Postby dbennett » Thu Feb 08, 2018 6:34 am

William Aspinwall Bradley (1878-1939) was born in Hartford, Connecticut. Bradley was a poet, art director, and literary agent. Bradley married Grace Goodrich in 1903.

When America entered World War I in 1917, he joined the War Camp Community Service (WCCS) which helped soldiers find “better sources of entertainment” such as libraries, community dances and dinners for citizens and soldiers, they arranged citizen and soldier sport leagues, patriotic song rallies and social, supervised gatherings where young women would be present, to bolster morale in the men without impropriety.

Bradley authored several publications, among them "Garlands and Wayfarings", 1917; "Old Christmas and Other Kentucky Tales in Verse", 1917; "Singing Carr", 1918. The last two are based upon Kentucky folk-tales and ballads gathered by Bradley in the Cumberland Mountains.

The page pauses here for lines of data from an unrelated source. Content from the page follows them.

Lemma exact_nan_without_spread a q :
  Forall (λ x, (x == q)%Q) a →
  Forall (λ z, exact_lt (exact_abs z) (ERatio 3 1) = false) (exact_zscore a).
Proof.
  intros Hall. unfold exact_zscore. apply Forall_fmap, Forall_forall.
  intros x _. cbn.
  by rewrite (proj2 (Qeq_bool_iff _ _) (exact_variance_constant q a Hall)).
Qed.

Lemma removeOutliers_sequential_witness :
  ∃ out,
    removeOutliers exact_lib sample_features = Ok out
    ∧ wf out
    ∧ (df_columns out).*1 = (df_columns sample_features).*1
    ∧ table_rows out
      = let s0 := table_rows sample_features in
        let s1 := spec_outlier_step exact_lib s0 "savingsRate" in
        let s2 := spec_outlier_step exact_lib s1 "distCrime" in
        let s3 := spec_outlier_step exact_lib s2 "amount" in
        let s4 := spec_outlier_step exact_lib s3 "duration" in
        let s5 := spec_outlier_step exact_lib s4 "payments" in
        spec_outlier_step exact_lib s5 "expenses".
Proof.
  apply (removeOutliers_sequential exact_lib sample_features).
  - exact exact_aligned.
  - split; [by apply (bool_decide_unpack _) | by repeat constructor].
  - repeat apply Forall_cons_2; [..|apply Forall_nil_2];
      unfold numeric_column, sample_features, num_col;
      cbn [df_columns assoc]; by eexists.
Defined.

(** Loan 0 goes at [amount], loan 1 at [duration]. *)
Example removeOutliers_sample :
  removeOutliers exact_lib sample_features = Ok sample_survivors.
Proof. vm_compute. reflexivity. Qed.

(** Scored against the whole table, loan 1 is no outlier in [duration]:
    filtering each column on its own would have kept it. *)
Example duration_alone_keeps_loan_1 :
  (let* out :=
     removeOutliers_body exact_lib sample_features sample_features
       "duration" in
   Ok (df_index out))
  = Ok [1; 2; 3; 4; 5; 6; 7; 8; 9; 10; 11].
Proof. vm_compute. reflexivity. Qed.
(** X19.  The exit status of the audit command is 0 exactly when the
    report of the run was written, the --fail-on option put in upper case
    is one of the five grades, and the rank of the grade is at least the
    rank of that grade.  So with f or F every reported run exits with 0,
    fatal violations or not; with a or A only a run of grade A does; and
    a stopped run, or an option that is not a grade, exits with 1. *)
Theorem exitStatus_by_rank {Fn} (cfg : ScoringConfig)
        (rs : SpectralRuleset Fn) (unresolved : bool)
        (results : list SpectralResult) (failOn : string) (run : Run) :
  let r := audit cfg rs unresolved results in
  (exitStatus failOn run = 0%Z <->
   exists result,
     run = Reported result /\ In (toUpperCase failOn) validGrades /\
     Cli.meetsMinimumGrade (grade result) (toUpperCase failOn) = true) /\
  (In (toUpperCase failOn) validGrades ->
   (exitStatus failOn (Reported r) = 0%Z <->
    (rank (toUpperCase failOn) <= rank (grade r))%nat)) /\
  exitStatus "f" (Reported r) = 0%Z /\
  exitStatus "F" (Reported r) = 0%Z /\
  (exitStatus "a" (Reported r) = 0%Z <-> grade r = "A") /\
  (exitStatus "A" (Reported r) = 0%Z <-> grade r = "A") /\
  exitStatus failOn Stopped = 1%Z /\
  (~ In (toUpperCase failOn) validGrades -> exitStatus failOn run = 1%Z).
Proof.
  intro r.
  assert (Hg : In (grade r) Loader.grades) by apply calculateGrade_letter.
  assert (Hletters : forall g,
             In g Loader.grades ->
             (rank "F" <= rank g)%nat /\
             ((rank "A" <= rank g)%nat <-> g = "A")).
  { intros g Hin. unfold Loader.grades in Hin. cbn [In] in Hin.
    destruct Hin as [<-|[<-|[<-|[<-|[<-|[]]]]]]; vm_compute;
      (split; [lia|split; intro H; try reflexivity; try lia;
                   discriminate]). }
  destruct (Hletters _ Hg) as [HF HA].
  split; [|split; [|split; [|split; [|split; [|split; [|split]]]]]].
  - unfold exitStatus. cbv zeta.
    destruct (JS.includes validGrades (toUpperCase failOn)) eqn:Ev;
      cbn [negb].
    + apply includes_In in Ev. destruct run as [|result].
      * split; [discriminate|]. intros [x [Hx _]]. discriminate.
      * destruct (Cli.meetsMinimumGrade (grade result) (toUpperCase failOn))
          eqn:Em; cbn [negb].
        -- split; [|reflexivity]. intros _. exists result. auto.
        -- split; [discriminate|]. intros [x [Hx [_ Hm]]].
           injection Hx as <-. congruence.
    + split; [discriminate|]. intros [x [_ [Hin _]]].
      apply includes_In in Hin. congruence.
  - intro Hv. apply exitStatus_reported; assumption.
  - apply (@exitStatus_reported "f" r); [simpl; auto 6|exact Hg|exact HF].
  - apply (@exitStatus_reported "F" r); [simpl; auto 6|exact Hg|exact HF].
  - rewrite (@exitStatus_reported "a" r); [exact HA|simpl; auto|exact Hg].
  - rewrite (@exitStatus_reported "A" r); [exact HA|simpl; auto|exact Hg].
  - unfold exitStatus. cbv zeta.
    destruct (negb (JS.includes validGrades (toUpperCase failOn)));
      reflexivity.
  - intro Hn. unfold exitStatus. cbv zeta.
    destruct (JS.includes validGrades (toUpperCase failOn)) eqn:Ev;
      [|reflexivity].
    apply includes_In in Ev. contradiction.
Qed.
(** One normalisation step keeps a positive significand positive, when the
    exponent is at least that of the subnormal numbers. *)
Lemma shr_fexp_positive (q : positive) (e : Z) (l : location) :
  -1074 <= e ->
  1 <= shr_m (fst (shr_fexp prec emax (Z.pos q) e l)) /\
  -1074 <= snd (shr_fexp prec emax (Z.pos q) e l).
Proof.
  intros He. unfold shr_fexp, shr, fexp, emin, prec, emax. cbn [Zdigits2].
  pose proof (digits2_pos_bounds q) as [Hlo _].
  destruct (Z.max (Z.pos (digits2_pos q) + e - 53) (3 - 1024 - 53) - e) as [| n | n] eqn:En;
    cbn [fst snd]; rewrite ?shr_record_of_loc_m; try lia.
  destruct (iter_pos_shr_1 n (shr_record_of_loc (Z.pos q) l)) as [Hm _];
    [rewrite shr_record_of_loc_m; lia |].
  rewrite Hm, shr_record_of_loc_m. split; [| lia].
  apply Z.div_le_lower_bound; [apply Z.pow_pos_nonneg; lia |].
  rewrite Z.mul_1_r. apply Z.le_trans with (2 ^ (Z.pos (digits2_pos q) - 1)); [| exact Hlo].
  apply Z.pow_le_mono_r; lia.
Qed.

Lemma round_nearest_even_ge (m : Z) (l : location) :
  m <= round_nearest_even m l.
Proof.
  unfold round_nearest_even. destruct l as [| []]; try lia.
  destruct (Z.even m); lia.
Qed.

Lemma binary_round_aux_positive (q : positive) (e : Z) (l : location) :
  -1074 <= e ->
  isPositive (binary_round_aux prec emax false (Z.pos q) e l) = true.
Proof.
  intros He. unfold binary_round_aux.
  destruct (shr_fexp_positive q e l He) as [H1 He1].
  destruct (shr_fexp prec emax (Z.pos q) e l) as [mrs1 e1]. cbn [fst snd] in *.
  pose proof (round_nearest_even_ge (shr_m mrs1) (loc_of_shr_record mrs1)) as Hr.
  destruct (round_nearest_even (shr_m mrs1) (loc_of_shr_record mrs1)) as [| q1 | q1];
    try lia.
  destruct (shr_fexp_positive q1 e1 loc_Exact He1) as [H2 _].
  destruct (shr_fexp prec emax (Z.pos q1) e1 loc_Exact) as [mrs2 e2]. cbn [fst snd] in *.
  destruct (shr_m mrs2) as [| q2 | q2]; try lia.
  destruct (e2 <=? emax - prec); reflexivity.
Qed.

Bradley wrote regarding English ballads in the southern Appalachians, in the May 1915 issue of Harper's Monthly Magazine, page 912-913, ‘Song Ballets and Devil’s Ditties’:

“The singer frequently accompanies himself on banjo, fiddle, or dulcimer. This last is the traditional instrument of mountain music. Like Coleridge’s Abyssinian maid, the Kentucky girl is also a ‘damsel with a dulcimer,’ or rather she was before this odd and yet elegant instrument, which descends directly from Elizabethan England, and which looks not unlike a very slender and short-necked violin, began to disappear.

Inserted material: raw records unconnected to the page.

(** The result of running a piece of code: a value, a raised exception,
    or [Timeout] when a [while] loop was still running after the fuel
    the caller granted. *)
Inductive outcome (A : Type) :=
  | Ret (a : A)
  | Exc (e : exn)
  | Timeout.
Arguments Ret {A} a.
Arguments Exc {A} e.
Arguments Timeout {A}.

(** ** Object ids

    [bson.ObjectId(s)] accepts a string of exactly 24 hexadecimal digits;
    [str(oid)] prints the 24 digits in lower case.  An object id is the
    96-bit number they spell.  It raises [InvalidId] on a string whose
    length is not 24 or that holds a character other than a hexadecimal
    digit or ASCII white space.  The strings of length 24 in between, with
    white space among the digits, are decoded by [bytes.fromhex], and some
    of them give an id (of fewer than 12 bytes, which names no document);
    [ObjectId] below raises [InvalidId] on all of them. *)

Definition hex_val (c : ascii) : option N :=
  let n := N_of_ascii c in
  if ((48 <=? n) && (n <=? 57))%N then Some (n - 48)%N
  else if ((97 <=? n) && (n <=? 102))%N then Some (n - 87)%N
  else if ((65 <=? n) && (n <=? 70))%N then Some (n - 55)%N
  else None.

Fixpoint from_hex (s : string) (acc : N) : option N :=
  match s with
  | EmptyString => Some acc
  | String c s' =>
      match hex_val c with
      | Some d => from_hex s' (16 * acc + d)%N
      | None => None
      end
  end.

Definition ObjectId (s : string) : exn + N :=
  if Nat.eqb (String.length s) 24 then
    match from_hex s 0%N with
    | Some n => inr n
    | None => inl InvalidId
    end
  else inl InvalidId.

Definition hex_digit (d : N) : ascii :=
  if (d <? 10)%N then ascii_of_N (48 + d) else ascii_of_N (87 + d).

Fixpoint to_hex (digits : nat) (n : N) (acc : string) : string :=
  match digits with
  | O => acc
  | S k => to_hex k (n / 16)%N (String (hex_digit (n mod 16)%N) acc)
  end.

(** [str(oid)] *)
Definition str_oid (n : N) : string := to_hex 24 n "".

(** A string is a well-formed object id when [ObjectId] accepts it. *)
Definition well_formed_id (s : string) : Prop := ∃ n, ObjectId s = inr n.

(** ** Documents *)

Record TimelineEvent := {
  ev_status : string;
  ev_timestamp : Z;
  ev_message : string;
  ev_by_user_id : option string   (* the key is absent in the creation entry *)
}.

Record Snapshot := {
  snap_nombre : option string;
  snap_descripcion : string;
  snap_precio : Q;
  snap_categoria : option string;
  snap_talla : string;
  snap_imagen_url : string
}.

(** A document of [db.transactions]; field [t_k] is the key [k]. *)
Record TransactionDoc := {
  t_transaction_code : string;
  t_product_id : string;
  t_buyer_id : string;
  t_seller_id : string;
  t_product_snapshot : Snapshot;
  t_status : string;
  t_timeline : list TimelineEvent;
  t_seller_confirmed : bool;
  t_buyer_paid : bool;
  t_notes : string;
  t_payment_method : string;
  t_created_at : Z;
  t_updated_at : Z;
  t_expires_at : option Z;
  t_completed_at : option Z
}.

(** A document of [db.products]; field [p_k] is the key [k]. *)
Record ProductDoc := {
  p_nombre : option string;
  p_descripcion : string;
  p_precio : Q;
  p_talla : string;
  p_categoria : option string;
  p_imagen_url : string;
  p_user_id : string;
  p_username : string;
  p_estado : string;
  p_stock : Z;
  p_reserved_by : option string;
  p_transaction_id : option string;
  p_views : Z;
  p_created_at : Z;
  p_updated_at : Z
}.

“It is strung with three strings, which are sometimes of gut, though generally of wire. Two of them are always tuned in unison, while the third is an octave lower.

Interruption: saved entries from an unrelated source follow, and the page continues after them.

(** * Secret Santa bot: the pairing service

    A shallow embedding of [services/pairing.py], of the parts of
    [database/crud.py] and [database/models.py] it relies on, of the
    [start_pairing] handler of [handlers/admin.py] and of
    [NotificationService._check_event_status_changes] of
    [services/notifications.py], followed by the properties of the pairing
    engine stated in the specification. *)

From Stdlib Require Import ZArith String.
From stdpp Require Import base option list strings.

Open Scope Z_scope.
Open Scope nat_scope.

(** ** Python list operations used by the pairing code *)

Section PyList.
Context {A : Type}.

(** [x[i], x[j] = x[j], x[i]]: the right-hand side is read first, then
    [x[i]] and [x[j]] are stored in that order.  An index out of range
    raises [IndexError], rendered as [None]. *)
Definition swap_items (x : list A) (i j : nat) : option (list A) :=
  match x !! j, x !! i with
  | Some xj, Some xi => Some (<[j := xi]> (<[i := xj]> x))
  | _, _ => None
  end.

(** The random source: [rng n] is the raw draw behind the call
    [randbelow(n)], which answers a number below [n]. *)
Definition randbelow (rng : nat → nat) (n : nat) : nat := rng n mod n.

(** [random.shuffle(x)]:
    [for i in reversed(range(1, len(x))): j = randbelow(i + 1);
     x[i], x[j] = x[j], x[i]]. *)
Fixpoint shuffle_from (rng : nat → nat) (i : nat) (x : list A) : option (list A) :=
  match i with
  | 0 => Some x
  | S i' =>
      let j := randbelow rng (i + 1) in
      x' ← swap_items x i j;
      shuffle_from rng i' x'
  end.

Definition shuffle (rng : nat → nat) (x : list A) : option (list A) :=
  shuffle_from rng (length x - 1) x.
End PyList.

(** ** The pairing computation, [generate_pairs] lines 34 to 46 *)

(** Lines 38 to 43: copy the shuffled ids, swap the first and the middle
    entry when the length is odd, then reverse. *)
Definition make_receivers (participant_ids : list Z) : option (list Z) :=
  let receivers := participant_ids in
  receivers ← (if decide (length receivers mod 2 ≠ 0)
               then swap_items receivers (length receivers / 2) 0
               else Some receivers);
  Some (reverse receivers).

(** Lines 36 to 46: the shuffle, the receivers and the zip of both. *)
Definition draw_pairs (rng : nat → nat) (ids : list Z) : option (list (Z * Z)) :=
  participant_ids ← shuffle rng ids;
  receivers ← make_receivers participant_ids;
  Some (zip participant_ids receivers).

(** The receiver sequence as the specification words it: reverse first,
    then swap [R[0]] and [R[len/2]] when the length is odd. *)
Definition spec_receivers (P : list Z) : option (list Z) :=
  let R := reverse P in
  if decide (length P mod 2 ≠ 0)
  then swap_items R 0 (length P / 2)
  else Some R.

Definition spec_pairs (P : list Z) : option (list (Z * Z)) :=
  R ← spec_receivers P; Some (zip P R).

(** ** The tables of [database/models.py]

    Ids are Python integers; a [DateTime] is its number of microseconds
    since the epoch, a [timedelta] a number of microseconds.  Only the
    columns read or written by the modelled code are kept. *)

Record Event := {
  ev_id : Z;
  ev_status : string;            (* default 'registration' *)
  ev_registration_end : Z;
  ev_shipping_deadline : Z
}.

Record Participant := {
  p_id : Z;
  p_event_id : Z;
  p_telegram_id : Z;
  p_username : option string;    (* nullable *)
  p_first_name : string;
  p_wishes : option string;      (* nullable *)
  p_address : option string;     (* nullable *)
  p_delivery_methods : option string  (* nullable *)
}.

Record SantaPair := {
  sp_id : Z;
  sp_event_id : Z;
  sp_santa_id : Z;
  sp_receiver_id : Z
}.

(** The durable content of the database, each table in row order. *)
Record Database := {
  events : list Event;
  participants : list Participant;
  pairs : list SantaPair
}.

Definition registration : string := "registration".
Definition in_progress : string := "in_progress".
Definition completed : string := "completed".

(** ** The SQLAlchemy session ([autocommit=False], [autoflush=False])

    A session holds the changes made since the last commit.  [commit]
    writes them to the database as one transaction; it can fail, and
    which commits of a run fail is given by a fault schedule. *)

Inductive change :=
| AddPair (event_id santa_id receiver_id : Z)   (* db.add(SantaPair(...)) *)
| SetStatus (event_id : Z) (status : string).   (* event.status = ... *)

Inductive exn :=
| DatabaseError    (* raised by the database driver *)
| IndexError
| AttributeError.

Record Session := {
  store : Database;        (* what is committed *)
  pending : list change;   (* what the session would commit next *)
  commits : nat            (* how many commits this run has attempted *)
}.

Inductive result (A : Type) :=
| Ok (a : A)
| Exc (e : exn).
Arguments Ok {A} a.
Arguments Exc {A} e.

Definition Db (A : Type) : Type := Session → result A * Session.

Definition ret {A} (a : A) : Db A := λ s, (Ok a, s).
Definition raise {A} (e : exn) : Db A := λ s, (Exc e, s).
Definition bind {A B} (m : Db A) (k : A → Db B) : Db B :=
  λ s, match m s with
       | (Ok a, s') => k a s'
       | (Exc e, s') => (Exc e, s')
       end.
(** [try: m except Exception as e: h e] *)
Definition try_except {A} (m : Db A) (h : exn → Db A) : Db A :=
  λ s, match m s with
       | (Ok a, s') => (Ok a, s')
       | (Exc e, s') => h e s'
       end.
(** [try: m finally: f], for a [f] that does not raise. *)
Definition try_finally {A} (m : Db A) (f : Session → Session) : Db A :=
  λ s, let '(r, s') := m s in (r, f s').

Notation "x <- m ;; k" := (bind m (λ x, k))
  (at level 100, m at next level, right associativity).
Notation "m ;;; k" := (bind m (λ _, k))
  (at level 100, right associativity).

Definition get_store : Db Database := λ s, (Ok (store s), s).

(** A value computed by list code that may raise [IndexError]. *)
Definition of_option {A} (o : option A) : Db A :=
  match o with Some a => ret a | None => raise IndexError end.

(** Autoincremented primary key: one more than the largest in the table. *)
Definition next_id (ids : list Z) : Z := (1 + foldr Z.max 0 ids)%Z.

Definition set_status (event_id : Z) (status : string) (e : Event) : Event :=
  if decide (ev_id e = event_id)
  then {| ev_id := ev_id e; ev_status := status;
          ev_registration_end := ev_registration_end e;
          ev_shipping_deadline := ev_shipping_deadline e |}
  else e.

Definition apply_change (d : Database) (c : change) : Database :=
  match c with
  | AddPair event_id santa_id receiver_id =>
      {| events := events d; participants := participants d;
         pairs := pairs d ++ [ {| sp_id := next_id (sp_id <$> pairs d);
                                  sp_event_id := event_id;
                                  sp_santa_id := santa_id;
                                  sp_receiver_id := receiver_id |} ] |}
  | SetStatus event_id status =>
      {| events := set_status event_id status <$> events d;
         participants := participants d; pairs := pairs d |}
  end.

Definition db_add (c : change) : Db unit :=
  λ s, (Ok (), {| store := store s; pending := pending s ++ [c]; commits := commits s |}).

(** [db.commit()]: all pending changes or, on a fault, none of them. *)
Definition db_commit (fault : nat → bool) : Db unit :=
  λ s, if fault (commits s)
       then (Exc DatabaseError,
             {| store := store s; pending := pending s; commits := S (commits s) |})
       else (Ok (),
             {| store := foldl apply_change (store s) (pending s);
                pending := []; commits := S (commits s) |}).

Definition rollback (s : Session) : Session :=
  {| store := store s; pending := []; commits := commits s |}.
Definition db_rollback : Db unit := λ s, (Ok (), rollback s).
(** [db.close()] releases the session; what was not committed is lost. *)
Definition db_close (s : Session) : Session := rollback s.

Definition open_session (d : Database) : Session :=
  {| store := d; pending := []; commits := 0 |}.

(** ** Queries *)

(** [db.query(Participant).filter(Participant.event_id == event_id).all()] *)
Definition participants_of (d : Database) (event_id : Z) : list Participant :=
  filter (λ p, p_event_id p = event_id) (participants d).

(** [db.query(SantaPair).filter(SantaPair.event_id == event_id).all()] *)
Definition pairs_of (d : Database) (event_id : Z) : list SantaPair :=
  filter (λ sp, sp_event_id sp = event_id) (pairs d).

(** [db.query(Event).get(event_id)] *)
Definition get_event (d : Database) (event_id : Z) : option Event :=
  List.find (λ e, bool_decide (ev_id e = event_id)) (events d).

(** The [receiver] and [santa] relationships of a pair: the participant
    with that primary key, if any. *)
Definition get_participant (d : Database) (participant_id : Z) : option Participant :=
  List.find (λ p, bool_decide (p_id p = participant_id)) (participants d).

(** ** [create_santa_pair] of [database/crud.py]: add, commit, refresh *)
Definition create_santa_pair (fault : nat → bool)
    (event_id santa_id receiver_id : Z) : Db unit :=
  db_add (AddPair event_id santa_id receiver_id) ;;;
  db_commit fault.

(** ** [generate_pairs] of [services/pairing.py] *)

Inductive message :=
| InsufficientParticipants   (* line 24: at least 3 participants are needed *)
| AlreadyPaired              (* line 31: the draw was already held *)
| PairingDone                (* line 55: the draw was held *)
| PairsNotGenerated          (* line 60: could not generate the pairs *)
| PairingError (e : exn).    (* line 64: error while holding the draw *)

(** [for santa_id, receiver_id in zip(...): create_santa_pair(...)] *)
Fixpoint create_all (fault : nat → bool) (event_id : Z) (l : list (Z * Z)) : Db unit :=
  match l with
  | [] => ret ()
  | (santa_id, receiver_id) :: l' =>
      create_santa_pair fault event_id santa_id receiver_id ;;;
      create_all fault event_id l'
  end.

Definition generate_pairs_body (rng : nat → nat) (fault : nat → bool)
    (event_id : Z) : Db (bool * message) :=
  try_except
    (d <- get_store ;;
     let participants := participants_of d event_id in
     if decide (length participants < 3) then ret (false, InsufficientParticipants)
     else
       let existing_pairs := length (pairs_of d event_id) in
       if decide (0 < existing_pairs) then ret (false, AlreadyPaired)
       else
         let participant_ids := p_id <$> participants in
         participant_ids <- of_option (shuffle rng participant_ids) ;;
         receivers <- of_option (make_receivers participant_ids) ;;
         r <- try_except
                (create_all fault event_id (zip participant_ids receivers) ;;;
                 d <- get_store ;;
                 match get_event d event_id with
                 | Some event =>
                     db_add (SetStatus event_id in_progress) ;;;
                     db_commit fault
                 | None => ret ()
                 end ;;;
                 ret (Some (true, PairingDone)))
                (λ e, db_rollback ;;; ret None) ;;
         match r with
         | Some answer => ret answer
         | None => ret (false, PairsNotGenerated)
         end)
    (λ e, db_rollback ;;; ret (false, PairingError e)).

(** The whole call: a fresh session, the body, [db.close()]; the result
    and the database as it is left. *)
Definition generate_pairs (rng : nat → nat) (fault : nat → bool)
    (event_id : Z) (d : Database) : (bool * message) * Database :=
  match try_finally (generate_pairs_body rng fault event_id) db_close (open_session d) with
  | (Ok answer, s) => (answer, store s)
  | (Exc e, s) => ((false, PairingError e), store s)
  end.

(** ** [get_recipient_info] of [services/pairing.py] *)

Record RecipientInfo := {
  name : string;
  username : string;
  wishes : string;
  address : string;
  delivery_methods : string
}.

(** The two placeholder texts, as the source file spells them. *)
Definition not_given : string := "–Ω–µ —É–∫–∞–∑–∞–Ω".
Definition not_given_pl : string := "–Ω–µ —É–∫–∞–∑–∞–Ω—ã".

(** Truth value of an optional string: [None] and the empty string are false. *)
Definition truthy (o : option string) : bool :=
  match o with
  | Some s => negb (String.eqb s "")
  | None => false
  end.

(** [o or placeholder] *)
Definition or_else (o : option string) (placeholder : string) : string :=
  match o with
  | Some s => if truthy o then s else placeholder
  | None => placeholder
  end.

(** [f"@{u}" if u else placeholder] *)
Definition at_username (o : option string) (placeholder : string) : string :=
  match o with
  | Some u => if truthy o then String.append "@" u else placeholder
  | None => placeholder
  end.

(** [db.query(SantaPair).filter(event_id == ..., santa_id == ...).first()] *)
Definition first_pair_of_santa (d : Database) (event_id participant_id : Z)
    : option SantaPair :=
  List.find (λ sp, bool_decide (sp_event_id sp = event_id)
                   && bool_decide (sp_santa_id sp = participant_id)) (pairs d).

Definition recipient_record (receiver : Participant) : RecipientInfo :=
  {| name := p_first_name receiver;
     username := at_username (p_username receiver) not_given;
     wishes := or_else (p_wishes receiver) not_given_pl;
     address := or_else (p_address receiver) not_given;
     delivery_methods := or_else (p_delivery_methods receiver) not_given_pl |}.

(** The body of the [try]: the pair query is read 0, loading
    [pair.receiver] is read 1; [read_fault] says which reads raise. *)
Definition get_recipient_info_try (read_fault : nat → bool)
    (participant_id event_id : Z) (d : Database) : result (option RecipientInfo) :=
  if read_fault 0 then Exc DatabaseError
  else
    match first_pair_of_santa d event_id participant_id with
    | None => Ok None
    | Some sp =>
        if read_fault 1 then Exc DatabaseError
        else
          match get_participant d (sp_receiver_id sp) with
          | None => Ok None
          | Some receiver => Ok (Some (recipient_record receiver))
          end
    end.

Occasionally the dulcimer — or ‘dulcimore,’ as it is called in the vernacular — is bowed, but more often it is plucked, the performer holding it lengthwise in his lap, producing the notes by pressing the string nearest him with a bit of reed held in his left hand, while his right hand sweeps all three with a quill or a piece of not too flexible leather. The two strings that are not pressed form a sort of bourdonnement, or drone-bass accompaniment, like a bagpipe. The tonal quality is very light — a ghostly, disembodied sort of music such as we may imagine to have been made by the harp in the ballad of ‘The Twa Sisters,’ although this instrument is formed, not from the bones of a drowned girl’s body, but from thinly planed and delicately curved boards of native black-walnut. Those which, like mine, are made by an old man who lives in a cabin at the mouth of the Doubles of Little Carr are pierced with four little heart-shaped openings... Alas, not only the dulcimer, but the ballad itself is beginning to disappear from the mountains."